Keep each line of the material that includes "code", and leave out the rest.
BEGIN EXTRACTED MATERIAL
(** * Lobstertank: the template resolution and rendering core

    A shallow embedding of the Go package [internal/template] (resolver,
    validator, hasher, renderer factory and bundle assembler) and the
    properties its specification states about it.

    Conventions of the embedding:
    - a Go [string] is a [string] (a sequence of bytes), a Go [int] is a [Z]
      (the code does no arithmetic on the integers it validates, so no
      wrap-around is involved), a slice is a [list] (the code only reads
      [len] and the elements, so [nil] and the empty slice coincide);
    - a Go [map[string]string] is a reference: [None] is the nil map and
      [Some l] points to a [gmap string string] in a heap of maps, so that
      two structs holding the same map really share it;
    - a pointer to a sub-spec ([*ReverseProxySpec], ...) is an [option]:
      no function writes through such a pointer, it only copies out of it;
    - a function that updates its [dst] argument in place returns the
      updated value; the ones that touch maps also thread the heap. *)

From stdpp Require Import gmap strings list sorting pretty.
From Stdlib Require Import ZArith.

Local Open Scope Z_scope.

(** ** Constants (types.go) *)

Definition KindEncodingTemplate : string := "EncodingTemplate".
Definition KindRoleOverlay : string := "RoleOverlay".
Definition KindEnvironmentOverlay : string := "EnvironmentOverlay".
Definition KindInstanceVars : string := "InstanceVars".
Definition APIVersion : string := "lobstertank.io/v1alpha1".

Definition RoleGateway : string := "gateway".
Definition RoleControlPlane : string := "control-plane".
Definition RoleWorker : string := "worker".
Definition RoleObservability : string := "observability".
Definition RoleDBAdjunct : string := "db-adjunct".

Definition TargetPodman : string := "podman".
Definition TargetKubernetes : string := "kubernetes".
Definition TargetOpenShift : string := "openshift".
Definition TargetDroplet : string := "droplet".
Definition TargetSandbox : string := "sandbox".

Definition MergeStrategyReplace : string := "replace".
Definition MergeStrategyAppend : string := "append".
Definition MergeStrategyUnion : string := "union".

(** ** The heap of maps *)

Definition loc := positive.

(** A value of Go type [map[string]string]. *)
Definition mapref := option loc.

Abbreviation Heap := (gmap positive (gmap string string)).

(** The entries of the map a reference denotes; the nil map has none. *)
Definition mapContent (h : Heap) (r : mapref) : gmap string string :=
  match r with
  | None => ∅
  | Some l => h !!! l
  end.

(** [len(m)] *)
Definition mapLen (h : Heap) (r : mapref) : nat := size (mapContent h r).

(** Heap-threading computations. *)
Definition M (A : Type) : Type := Heap → A * Heap.

Definition ret {A} (a : A) : M A := λ h, (a, h).

Definition bind {A B} (m : M A) (k : A → M B) : M B :=
  λ h, let '(a, h') := m h in k a h'.

Notation "'do' x <- m ; k" := (bind m (λ x, k))
  (at level 10, x name, m at level 100, k at level 200).

(** [make(map[string]string)] *)
Definition makeMap : M loc :=
  λ h, let l := fresh (dom h) in (l, <[l := ∅]> h).

(** [for k, v := range src { dst[k] = v }] for a non-nil [dst]. *)
Definition assignAll (dst : loc) (src : mapref) : M unit :=
  λ h, (tt, <[dst := map_fold (λ k v m, <[k := v]> m) (h !!! dst) (mapContent h src)]> h).

(** ** The document schema (types.go) *)

Record Metadata := {
  Metadata_Name : string;
  Metadata_Version : string;
  Metadata_Description : string;
  Metadata_Labels : mapref;
}.

Record IdentitySpec := {
  IdentitySpec_InstanceName : string;
  IdentitySpec_Role : string;
  IdentitySpec_Region : string;
  IdentitySpec_Labels : mapref;
  IdentitySpec_TailnetTags : list string;
}.

Record ResourceSpec := {
  ResourceSpec_CPU : string;
  ResourceSpec_Memory : string;
  ResourceSpec_StoragePaths : list string;
}.

Record ImageSpec := {
  ImageSpec_Repository : string;
  ImageSpec_Tag : string;
  ImageSpec_PullPolicy : string;
}.

Record RuntimeSpec := {
  RuntimeSpec_DeploymentTarget : string;
  RuntimeSpec_Resources : ResourceSpec;
  RuntimeSpec_Image : ImageSpec;
}.

Record PortSpec := {
  PortSpec_Name : string;
  PortSpec_Port : Z;
  PortSpec_HostPort : Z;
  PortSpec_Protocol : string;
}.

Record ReverseProxySpec := {
  ReverseProxySpec_Enabled : bool;
  ReverseProxySpec_Provider : string;
  ReverseProxySpec_TLS : bool;
}.

Record TailscaleSpec := {
  TailscaleSpec_Enabled : bool;
  TailscaleSpec_Provider : string;
  TailscaleSpec_Tags : list string;
  TailscaleSpec_ACLMapping : mapref;
}.

Record MultiGatewaySpec := {
  MultiGatewaySpec_Enabled : bool;
  MultiGatewaySpec_Mode : string;
  MultiGatewaySpec_Priority : Z;
}.

Record NetworkSpec := {
  NetworkSpec_Ports : list PortSpec;
  NetworkSpec_BindAddress : string;
  NetworkSpec_ReverseProxy : option ReverseProxySpec;
  NetworkSpec_Tailscale : option TailscaleSpec;
  NetworkSpec_MultiGateway : option MultiGatewaySpec;
  NetworkSpec_PortsMergeStrategy : string;
}.

Record SecretEntry := {
  SecretEntry_Name : string;
  SecretEntry_Type : string;
  SecretEntry_Ref : string;
}.

Record SecretsSpec := {
  SecretsSpec_Provider : string;
  SecretsSpec_Entries : list SecretEntry;
  SecretsSpec_EntriesMergeStrategy : string;
}.

Record LoggingSpec := {
  LoggingSpec_Destinations : list string;
  LoggingSpec_RedactionRules : list string;
  LoggingSpec_Level : string;
  LoggingSpec_Format : string;
}.

Record MetricsSpec := {
  MetricsSpec_Enabled : bool;
  MetricsSpec_Endpoint : string;
  MetricsSpec_Format : string;
}.

Record TracesSpec := {
  TracesSpec_Enabled : bool;
  TracesSpec_Endpoint : string;
  TracesSpec_Format : string;
}.

Record HealthCheckSpec := {
  HealthCheckSpec_Path : string;
  HealthCheckSpec_Interval : string;
  HealthCheckSpec_Timeout : string;
  HealthCheckSpec_ReadinessGate : bool;
}.

Record ObservabilitySpec := {
  ObservabilitySpec_Logging : LoggingSpec;
  ObservabilitySpec_Metrics : MetricsSpec;
  ObservabilitySpec_Traces : TracesSpec;
  ObservabilitySpec_HealthCheck : HealthCheckSpec;
}.

Record PolicySpec := {
  PolicySpec_UpdateChannel : string;
  PolicySpec_PinnedVersion : string;
  PolicySpec_ApprovedPlugins : list string;
  PolicySpec_ApprovedProviders : list string;
  PolicySpec_FilesystemAllowlist : list string;
  PolicySpec_CommandAllowlist : list string;
}.

Record Spec := {
  Spec_Identity : IdentitySpec;
  Spec_Runtime : RuntimeSpec;
  Spec_Network : NetworkSpec;
  Spec_Secrets : SecretsSpec;
  Spec_Observability : ObservabilitySpec;
  Spec_Policy : PolicySpec;
}.

Record Template := {
  Template_APIVersion : string;
  Template_Kind : string;
  Template_Metadata : Metadata;
  Template_Spec : Spec;
}.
END EXTRACTED MATERIAL
| OUTPUT OF THE TASK |
      (the code does no arithmetic on the integers it validates, so no
      wrap-around is involved), a slice is a [list] (the code only reads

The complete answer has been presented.